Or was it a plain text file. Another question: although MALLET is unconcerned with word meanings, instead focussing on patterns of word usage, elsevier scopus does it overcome the problem of text that predates standardized spelling, punctuation, and grammar. Could it handle texts that were authored by numerous people over time, each of whom had their particular idiosyncrasies.

Tracking them over time was a matter of naming the txt files by their date, such as 18070225. Big data can overcome a lot of problems. This has particular potential for clustering different authors together. It all probably depends on just how variant the Vira-A (Vidarabine)- FDA idiosyncrasies are from author to author.

In theory, you could also reverse-geocode andrea johnson (or newspapers) to determine based on their content where they were from. Since you know the locations of newspapers, it might be an interesting way to test this idea.

It would be interesting, for example, to see if Martha becomes has less EMOTION around DEATH as she gets older. Thanks for the feedback. I really like the idea of reverse-geocoding, especially if you had a known-location training corpus for the program to work with.

Mixed results so far, but it was interesting to see one topic af I was having trouble identifying move almost exactly opposite (coefficient of -0.

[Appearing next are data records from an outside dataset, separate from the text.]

Definition pci_reg (m : pci) (f : Z * Z) (r : Z) : Z :=
  match pci_funs m !! f with Some regs => u32 (regs !!! r) | None => 0xFFFFFFFF end.
Definition pci_in (w p : Z) (m : pci) : Z * pci :=
  (if (p =? PCI_CONFIG_DATA) && latch_enabled (pci_latch m)
   then pci_reg m (latch_fun (pci_latch m)) (latch_reg (pci_latch m)) else 0, m).
Definition pci_out (w p v : Z) (m : pci) : pci :=
  if p =? PCI_CONFIG_ADDRESS then Pci v (pci_funs m)
  else if (p =? PCI_CONFIG_DATA) && latch_enabled (pci_latch m) then
    match pci_funs m !! latch_fun (pci_latch m) with
    | Some regs => Pci (pci_latch m) (<[latch_fun (pci_latch m) := <[latch_reg (pci_latch m) := v]> regs]> (pci_funs m))
    | None => m
    end
  else m.
#[export] Instance pci_bus : PortBus pci := {| port_in := pci_in; port_out := pci_out |}.

Lemma pci_address_sum s f o :
  0 <= s < 32 -> 0 <= f < 8 -> in_u8 o ->
  pci_address s f o = 2 ^ 31 + s * 2 ^ 11 + f * 2 ^ 8 + (o - o mod 4).
Proof.
  intros Hs Hf Ho. unfold in_u8, pci_address in *. rewrite !Z.shiftl_mul_pow2 by lia.
  replace (o .&. 0xFC) with (o - o mod 4).
  - rewrite (lor_low_flags (1 * 2 ^ 31) 31) by (lia || done).
    rewrite (lor_low_flags (_ + s * _) 11) by (lia || (Z.div_mod_to_equations; lia)).
    rewrite (lor_low_flags _ 8) by (lia || (Z.div_mod_to_equations; lia)). lia.
  - replace 0xFC with (Z.ldiff (Z.ones 8) (Z.ones 2)) by done.
    replace (o .&. Z.ldiff (Z.ones 8) (Z.ones 2)) with (Z.ldiff (o .&. Z.ones 8) (Z.ones 2)).
    2: { apply Z.bits_inj'. intros n _. by rewrite ?Z.land_spec, ?Z.ldiff_spec, ?Z.land_spec, andb_assoc. }
    rewrite Z.land_ones, (Z.mod_small o (2 ^ 8)), Z.ldiff_ones_r by lia.
    rewrite Z.shiftr_div_pow2, Z.shiftl_mul_pow2 by lia. Z.div_mod_to_equations; lia.
Qed.

(** The address the driver writes selects the function and register it means. *)
Lemma pci_address_decodes s f o :
  0 <= s < 32 -> 0 <= f < 8 -> in_u8 o ->
  latch_enabled (u32 (pci_address s f o)) = true /\ latch_fun (u32 (pci_address s f o)) = (s, f) /\
  latch_reg (u32 (pci_address s f o)) = o / 4.
Proof.
  intros Hs Hf Ho. rewrite pci_address_sum by done. unfold in_u8 in Ho.
  rewrite u32_small by (unfold in_u32; Z.div_mod_to_equations; lia).
  unfold latch_enabled, latch_fun, latch_reg.
  assert (H5 : forall x, x .&. 0x1F = x mod 2 ^ 5) by (intros; by apply (Z.land_ones _ 5)).
  assert (H3 : forall x, x .&. 0x7 = x mod 2 ^ 3) by (intros; by apply (Z.land_ones _ 3)).
  assert (H6 : forall x, x .&. 0x3F = x mod 2 ^ 6) by (intros; by apply (Z.land_ones _ 6)).
  rewrite H5, H3, H6, !Z.shiftr_div_pow2, Z.testbit_eqb by lia. clear H5 H3 H6.
  split_and!; [apply Z.eqb_eq | f_equal |]; Z.div_mod_to_equations; lia.
Qed.

Lemma latch_write v m : outl PCI_CONFIG_ADDRESS v m = Pci (u32 v) (pci_funs m).
Proof. reflexivity. Qed.

Lemma config_read s f o m :
  0 <= s < 32 -> 0 <= f < 8 -> in_u8 o ->
  exists m', pci_config_read32 s f o m = (pci_reg m (s, f) (o / 4), m') /\ pci_funs m' = pci_funs m.
Proof.
  intros Hs Hf Ho. destruct (pci_address_decodes s f o Hs Hf Ho) as (He & Hfn & Hr).
  exists (Pci (u32 (pci_address s f o)) (pci_funs m)). split; [|done].
  unfold pci_config_read32. rewrite latch_write. unfold inl. cbn [port_in pci_bus]. unfold pci_in.
  cbn [pci_latch]. rewrite He, Hfn, Hr. cbn [Z.eqb andb].
  f_equal. unfold pci_reg. cbn [pci_funs]. destruct (pci_funs m !! (s, f)); [|done].
  cbn [andb]. rewrite Z.eqb_refl. apply u32_small, u32_range.
Qed.

Lemma config_write s f o v m regs :
  0 <= s < 32 -> 0 <= f < 8 -> in_u8 o -> pci_funs m !! (s, f) = Some regs ->
  pci_funs (pci_config_write32 s f o v m) = <[(s, f) := <[o / 4 := u32 v]> regs]> (pci_funs m).
Proof.
  intros Hs Hf Ho Hm. destruct (pci_address_decodes s f o Hs Hf Ho) as (He & Hfn & Hr).
  unfold pci_config_write32. rewrite latch_write. unfold outl. cbn [port_out pci_bus]. unfold pci_out.
  cbn [pci_latch pci_funs]. by rewrite He, Hfn, Hm, Hr.
Qed.

(** ** What the driver finds *)

(** Function 0 of slot [s] of a bus that has it. *)
Definition fun_reg (m : pci) (s o : Z) : Z := pci_reg m (s, 0) (o / 4).

Definition matches (m : pci) (vendor_id device_id s : Z) : bool :=
  let id := fun_reg m s PCI_REG_VENDOR_DEVICE in
  negb (u16 (id .&. 0xFFFF) =? 0xFFFF) &&
  ((u16 (id .&. 0xFFFF) =? vendor_id) && (u16 ((id .>>. 16) .&. 0xFFFF) =? device_id)) &&
  negb (fun_reg m s PCI_REG_BAR0 .&. 0x1 =? 0).

(** The capability list, as far as 48 links. *)
Fixpoint caps_from (n : nat) (m : pci) (s ptr : Z) : list Z :=
  match n with
  | O => []
  | S n =>
      if ptr =? 0 then []
      else let cap := fun_reg m s ptr in (cap .&. 0xFF) :: caps_from n m s (u8 ((cap .>>. 8) .&. 0xFF))
  end.
Definition has_cap (m : pci) (s id : Z) : bool :=
  negb ((fun_reg m s PCI_REG_STATUS .>>. 16) .&. PCI_STATUS_CAP_LIST =? 0) &&
  existsb (Z.eqb id) (caps_from 48 m s (u8 (fun_reg m s PCI_REG_CAP_PTR .&. 0xFF))).

Lemma fun_reg_ext m m' s o : pci_funs m' = pci_funs m -> fun_reg m' s o = fun_reg m s o.
Proof. unfold fun_reg, pci_reg. by intros ->. Qed.

Lemma caps_ext n m m' s ptr : pci_funs m' = pci_funs m -> caps_from n m' s ptr = caps_from n m s ptr.
Proof.
  intros E. revert ptr; induction n as [|n IH]; intros ptr; [done|]. cbn [caps_from].
  destruct (ptr =? 0); [done|]. cbv zeta. by rewrite (fun_reg_ext _ _ _ _ E), IH.
Qed.

Lemma read0 s o m :
  0 <= s < 32 -> in_u8 o ->
  exists m', pci_config_read32 s 0 o m = (fun_reg m s o, m') /\ pci_funs m' = pci_funs m.
Proof. intros. by apply config_read. Qed.

Lemma cap_walk_spec n s id ptr m :
  0 <= s < 32 -> in_u8 ptr ->
  exists m', cap_walk n s id ptr m = (cbool (existsb (Z.eqb id) (caps_from n m s ptr)), m') /\
             pci_funs m' = pci_funs m.
Proof.
  intros Hs. revert ptr m; induction n as [|n IH]; intros ptr m Hp; [by eexists|].
  cbn [cap_walk caps_from]. destruct (Z.eqb_spec ptr 0); [by eexists|].
  destruct (read0 s ptr m Hs Hp) as (m1 & -> & E1). cbn [existsb].
  rewrite (Z.eqb_sym id). destruct (fun_reg m s ptr .&. 0xFF =? id); [by eexists|].
  destruct (IH (u8 ((fun_reg m s ptr .>>. 8) .&. 0xFF)) m1 (u8_range _)) as (m2 & -> & E2).
  exists m2. split; [by rewrite (caps_ext _ _ _ _ _ E1)|]. by rewrite E2.
Qed.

Johnson research most of your paper was a bit over my non-quanty humanities head, it was interesting to see the intersection of topic modeling and geographic analysis. Thanks to you and Amylase for introducing MALLET - I found your analysis of the product very interesting.

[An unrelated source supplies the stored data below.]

(** Initialising clears the screen and leaves both cursors at home, whatever
    was on it; the box drawing stays outside both interiors. *)
Lemma init_ok c :
  console_lock c = 0 -> 0 <= esc_param_count c <= 4 -> pane 0 1 2 78 13 c -> pane 1 1 18 78 6 c ->
  con_ok (hal_console_init c).
Proof.
  intros Hl Hn (lx & ly & El & _) (sx & sy & Es & _).
  assert (Hw : forall i, windows (hal_console_init c) !!! i
                         = if i =? 1 then move 0 0 (windows c !!! 1)
                           else if i =? 0 then move 0 0 (windows c !!! 0) else windows c !!! i).
  { intros i. unfold hal_console_init. cbn [windows]. change (Z.to_nat WIN_COUNT) with 2%nat.
    rewrite !loop_S. cbn [loop]. rewrite !aget_insert. change (0 + Z.of_nat 1) with 1. change (0 + Z.of_nat 0) with 0.
    destruct (Z.eqb_spec 0 1); [done|]. rewrite (Z.eqb_sym 1), (Z.eqb_sym 0). reflexivity. }
  split; try done; [| | by left]; exists 0, 0; (split; [|done]); rewrite Hw.
  - change (CONSOLE_WIN_LOG =? 1) with false. change (CONSOLE_WIN_LOG =? 0) with true. cbv iota. by rewrite El.
  - change (CONSOLE_WIN_SHELL =? 1) with true. cbv iota. by rewrite Es.
Qed.

(** Initialising a console in order leaves it in order, with nothing sent. *)
Lemma init_kept c : con_ok c -> con_ok (hal_console_init c).
Proof.
  intros [Hlog Hsh _ Hn _ Hl]. by apply init_ok.
Qed.

Lemma putchar_stays_in_its_pane_witness : exists c', hal_console_putchar 65 console0 = Some c' /\ con_ok c'.
Proof.
  destruct (putchar_stays_in_its_pane 65 console0 console0_ok) as (c' & Hp & Hok & _). by exists c'.
Defined.

Lemma console_write_transcript_witness :
  exists c', hal_console_write (bytes "ok") console0 = Some c' /\ serial c' = [111; 107].
Proof.
  destruct (console_write_transcript (bytes "ok") console0 console0_ok) as (c' & Hp & _ & Hs & _).
  exists c'. split; [exact Hp | exact Hs].
Defined.

Lemma scroll_shifts_rows_witness :
  (win_scroll (Win 1 2 78 13 0 13) ∅).2 = Win 1 2 78 13 0 12.
Proof.
  pose proof (scroll_shifts_rows (Win 1 2 78 13 0 13) ∅ ltac:(by unfold fits, VGA_COLS)) as H.
  destruct (win_scroll (Win 1 2 78 13 0 13) ∅) as [m w]. exact (proj2 H).
Defined.

Lemma dec64_roundtrip_witness : parse_dec (dec_text 18446744073709551615) = 18446744073709551615.
Proof. apply (dec64_roundtrip _ console0); [by unfold in_u64 | exact console0_ok]. Defined.

Lemma hex64_exact_witness : parse_hex (hex_text 0xDEADBEEF) = 0xDEADBEEF.
Proof. apply (hex64_exact _ console0); [by unfold in_u64 | exact console0_ok]. Defined.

Thanks for introducing MALLET topic modeling tools. This is exactly the type of research that got me interested in statistical text analysis. For a corpus like this diary, it should work well even with substantial variation. Reblogged this on Austen, Morgan and Me and commented: Detailed blog post exploring the use of MALLET to topic model a diary.

Two topics appear to deal largely with HOUSEWORK. Emotion Like the housework topic, there is a broad increase over time. Reply Cameron Blevins says: April 1, 2010 at 8:56 am Jason, All good questions. I look forward to more cool stuff from this. Please send along my appreciation to the developers of the MALLET team.